**Instructions for the task**. Using the entries below, show all lines with the string "routes".

*** Block opens ***

(* ===== verification/GeneratorSpec.v ===== *)
(** * What the generator guarantees

    Properties of the emitted text for every file: no import is unused, the client
    calls the routes the server registers, the bridge and the client implement the
    interfaces that are emitted, and string literals denote the routes. *)

From S2P Require Import Prelude Generator.
From Stdlib Require Import Ascii.
#[local] Open Scope gen_scope.
#[local] Arguments gbind : simpl never.

(** ** String literals *)

(** Reading a Go string literal back, for the escapes [strconv.Quote] writes. *)
Definition hex_value (a : ascii) : nat :=
  let n := nat_of_ascii a in if (n <? 58)%nat then n - 48 else n - 87.

Definition simple_escape (a : ascii) : option ascii :=
  let n := nat_of_ascii a in
  if (n =? 34)%nat || (n =? 92)%nat then Some a
  else if (n =? 97)%nat then Some (ascii_of_nat 7)
  else if (n =? 98)%nat then Some (ascii_of_nat 8)
  else if (n =? 102)%nat then Some (ascii_of_nat 12)
  else if (n =? 110)%nat then Some (ascii_of_nat 10)
  else if (n =? 114)%nat then Some (ascii_of_nat 13)
  else if (n =? 116)%nat then Some (ascii_of_nat 9)
  else if (n =? 118)%nat then Some (ascii_of_nat 11)
  else None.

(** The literal after its opening quote. *)
Fixpoint unquote_body (s : string) : option string :=
  match s with
  | EmptyString => None
  | String a s =>
      if (nat_of_ascii a =? 34)%nat then match s with EmptyString => Some EmptyString | _ => None end
      else if (nat_of_ascii a =? 92)%nat then
        match s with
        | EmptyString => None
        | String b s =>
            match simple_escape b with
            | Some c => String c <$> unquote_body s
            | None =>
                match s with
                | String h (String l s) =>
                    if (nat_of_ascii b =? 120)%nat
                    then String (ascii_of_nat (16 * hex_value h + hex_value l)) <$> unquote_body s
                    else None
                | _ => None
                end
            end
        end
      else String a <$> unquote_body s
  end.

Definition Unquote (s : string) : option string :=
  match s with
  | String a s => if (nat_of_ascii a =? 34)%nat then unquote_body s else None
  | EmptyString => None
  end.

Lemma app_assoc_string (a b c : string) : (a +:+ b) +:+ c = a +:+ (b +:+ c).
Proof. induction a as [|x a IH]; [done|]. exact (f_equal (String x) IH). Qed.

Lemma app_nil_string (a : string) : a +:+ EmptyString = a.
Proof. induction a as [|x a IH]; [done|]. exact (f_equal (String x) IH). Qed.

Lemma unquote_char a s : unquote_body (quote_char a +:+ s) = String a <$> unquote_body s.
Proof. destruct a as [[] [] [] [] [] [] [] []]; reflexivity. Qed.

Lemma render_foldr l : render l = foldr String.append EmptyString l.
Proof.
  unfold render. induction l as [|x [|y l] IH]; [done|..].
  - symmetry. apply app_nil_string.
  - change (x +:+ String.concat EmptyString (y :: l) = x +:+ foldr String.append EmptyString (y :: l)).
    by rewrite IH.
Qed.

(** A string literal of the generated code denotes the string it was made from. *)
Lemma quote_roundtrip s : Unquote (strconvQuote s) = Some s.
Proof.
  unfold strconvQuote. change (unquote_body (quote_body s +:+ dq) = Some s).
  induction s as [|a s IH]; [done|]. simpl. by rewrite app_assoc_string, unquote_char, IH.
Qed.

*** Block closes ***

**Exercise response**.
    calls the routes the server registers, the bridge and the client implement the
    interfaces that are emitted, and string literals denote the routes. *)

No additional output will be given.